> **Input**
******************************
(** A price as encoding/json prints the struct; a nil slice prints as null. *)
Definition price_json (p : Price) : json := JObj
  [("CoinID", JStr (CoinID p)); ("Currency", JStr (Currency p)); ("Value", JStr (dec_String (Value p)));
   ("Provider", JStr (PProvider p)); ("Timestamp", JTime (Timestamp p)); ("ReceivedAt", JTime (ReceivedAt p));
   ("MarketCap", JStr (dec_String (MarketCap p))); ("Volume24h", JStr (dec_String (Volume24h p)));
   ("Change24h", JFloat (Change24h p))]%string.
Definition nil_slice {A} (f : A -> json) (l : list A) : json :=
  match l with [] => JNull | _ => JArr (f <$> l) end.

Definition maxCoins : Z := 50.
Definition HandleGetPrices (h : Handler) (r : Request) : PM server Response :=
  let coinsParam := rq_Query r "coins" in
  if bool_decide (coinsParam = ""%string)
  then retp (writeError StatusBadRequest "MISSING_PARAM" "coins query parameter is required") else
  let coinIDs := splitCoins coinsParam in
  if Z.of_nat (length coinIDs) >? maxCoins
  then retp (writeError StatusBadRequest "TOO_MANY_COINS" "maximum 50 coins per request") else
  res <~ on_svc (GetPrices (h_priceSvc h) coinIDs (currency_of h r)) ;;
  retp (writeJSON StatusOK (JObj
    [("prices"%string, nil_slice price_json res.1);
     ("errors"%string, JObj ((fun '(k, e) => (k, JStr (error_Error e))) <$> map_range res.2))])).

Definition candle_json (c : OHLC) : json := JObj
  [("Time", JTime (OTime c)); ("Open", JStr (dec_String (OOpen c))); ("High", JStr (dec_String (OHigh c)));
   ("Low", JStr (dec_String (OLow c))); ("Close", JStr (dec_String (OClose c)))]%string.

Definition HandleGetOHLC (h : Handler) (r : Request) : PM server Response :=
  let coinID := rq_URLParam r "coinID" in
  if negb (isValidCoinID coinID) then retp (writeError StatusBadRequest "INVALID_PARAM" "invalid coin ID") else
  let currency := currency_of h r in
  if bool_decide (rq_Query r "from" = ""%string) || bool_decide (rq_Query r "to" = ""%string)
  then retp (writeError StatusBadRequest "MISSING_PARAM" "from and to query parameters are required") else
  match time_ParseRFC3339 (rq_Query r "from") with
  | None => retp (writeError StatusBadRequest "INVALID_PARAM" "from must be RFC3339 format")
  | Some from =>
      match time_ParseRFC3339 (rq_Query r "to") with
      | None => retp (writeError StatusBadRequest "INVALID_PARAM" "to must be RFC3339 format")
      | Some to =>
          res <- on_svc (GetOHLC (h_priceSvc h) coinID currency from to (parseInterval (rq_Query r "interval"))) ;;
          match res with
          | (_, Some e) => retp (writeError StatusInternalServerError "INTERNAL_ERROR" "internal server error")
          | (candles, None) =>
              retp (writeJSON StatusOK (JObj
                [("coin"%string, JStr coinID); ("currency"%string, JStr currency);
                 ("interval"%string, JStr (rq_Query r "interval"));
                 ("candles"%string, nil_slice candle_json candles)]))
          end
      end
  end.

Definition HandleConvert (h : Handler) (r : Request) : PM server Response :=
  let from := rq_Query r "from" in
  let to := rq_Query r "to" in
  let amountStr := rq_Query r "amount" in
  if bool_decide (from = ""%string) || bool_decide (to = ""%string)
  then retp (writeError StatusBadRequest "MISSING_PARAM" "from and to query parameters are required") else
  one <~ of_option (dec_NewFromFloat fone) ;;
  match (if bool_decide (amountStr = ""%string) then Some one else dec_NewFromString amountStr) with
  | None => retp (writeError StatusBadRequest "INVALID_PARAM" "invalid amount")
  | Some amount =>
      res <~ on_svc (Convert (h_priceSvc h) from to amount (h_defaultCurrency h)) ;;
      match res with
      | (_, Some e) => retp (handlePriceError e)
      | (Some c, None) =>
          retp (writeJSON StatusOK (JObj
            [("from"%string, JStr (cv_From c)); ("to"%string, JStr (cv_To c));
             ("amount"%string, JStr (dec_String (cv_Amount c)));
             ("result"%string, JStr (dec_StringFixed (cv_Result c) 8));
             ("rate"%string, JStr (dec_StringFixed (cv_Rate c) 8));
             ("via_currency"%string, JStr (cv_ViaCurrency c))]))
      | (None, None) => ret None
      end
  end.

Definition HandleGetPriceByAddress (h : Handler) (r : Request) : PM server Response :=
  let chain := rq_URLParam r "chain" in
  let address := rq_URLParam r "address" in
  res <~ on_svc (GetPriceByAddress (h_priceSvc h) chain address (currency_of h r)) ;;
  match res with
  | (_, Some e) => retp (handlePriceError e)
  | (Some a, None) =>
      price <~ of_option (ap_Price a) ;;
      retp (writeJSON StatusOK (JObj
        [("coin"%string, JStr (CoinID price)); ("chain"%string, JStr chain); ("address"%string, JStr address);
         ("currency"%string, JStr (Currency price)); ("price"%string, JStr (dec_String (Value price)));
         ("provider"%string, JStr (PProvider price)); ("resolved_via"%string, JStr (ap_ResolvedVia a));
         ("timestamp"%string, JTime (Timestamp price))]))
  | (None, None) => ret None
  end.

(** ** handler_alerts.go *)
Definition alert_json (a : Alert) : json := JObj
  [("ID", JStr (AID a)); ("CoinID", JStr (ACoinID a)); ("Currency", JStr (ACurrency a));
   ("Condition", JInt (match ACondition a with ConditionAbove => 0 | ConditionBelow => 1 | ConditionOther n => n end));
   ("Threshold", JStr (dec_String (AThreshold a))); ("WebhookURL", JStr (AWebhookURL a));
   ("Active", JBool (AActive a)); ("CreatedAt", JTime (ACreatedAt a));
   ("TriggeredAt", match ATriggeredAt a with Some t => JTime t | None => JNull end)]%string.

(** [rnd] are the bytes of the alert's ID. *)
Definition HandleCreateAlert (rnd : list Z) (h : Handler) (r : Request) : M server Response :=
  match decode_alert (rq_Body r) with
  | inr _ => ret (writeError StatusBadRequest "INVALID_BODY" "invalid request body")
  | inl req =>
      if bool_decide (ca_CoinID req = ""%string) || bool_decide (ca_Threshold req = ""%string) ||
         bool_decide (ca_WebhookURL req = ""%string)
      then ret (writeError StatusBadRequest "MISSING_PARAM" "coin_id, threshold, and webhook_url are required") else
      match dec_NewFromString (ca_Threshold req) with
      | None => ret (writeError StatusBadRequest "INVALID_PARAM" "invalid threshold value")
      | Some threshold =>
          let condition := if bool_decide (ca_Condition req = "below"%string)
                           then ConditionBelow else ConditionAbove in
          let currency := if bool_decide (ca_Currency req = ""%string)
                          then h_defaultCurrency h else ca_Currency req in
          let alert := mkAlert "" (ca_CoinID req) currency condition threshold (ca_WebhookURL req) false 0 None in
          t <- now ;;
          e <- on_alerts (Alerts.Create rnd t alert) ;;
          match e with
          | Some e => ret (writeError StatusBadRequest "INVALID_WEBHOOK_URL" (error_Error e))
          | None =>
              (* the handler encodes the shared alert object *)
              created <- on_alerts (fun s => (last (Alerts.as_heap s), s)) ;;
              ret (writeJSON StatusCreated (from_option alert_json JNull created))
          end
      end
  end.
******************************
Write out exactly the lines above from the line with "(cv_Rate c) 8));" through the line with "Definition HandleGetPriceByAddress (h", both of them included, and leave out all other lines.

> **Answer for this exercise**
             ("rate"%string, JStr (dec_StringFixed (cv_Rate c) 8));
             ("via_currency"%string, JStr (cv_ViaCurrency c))]))
      | (None, None) => ret None
      end
  end.

Definition HandleGetPriceByAddress (h : Handler) (r : Request) : PM server Response :=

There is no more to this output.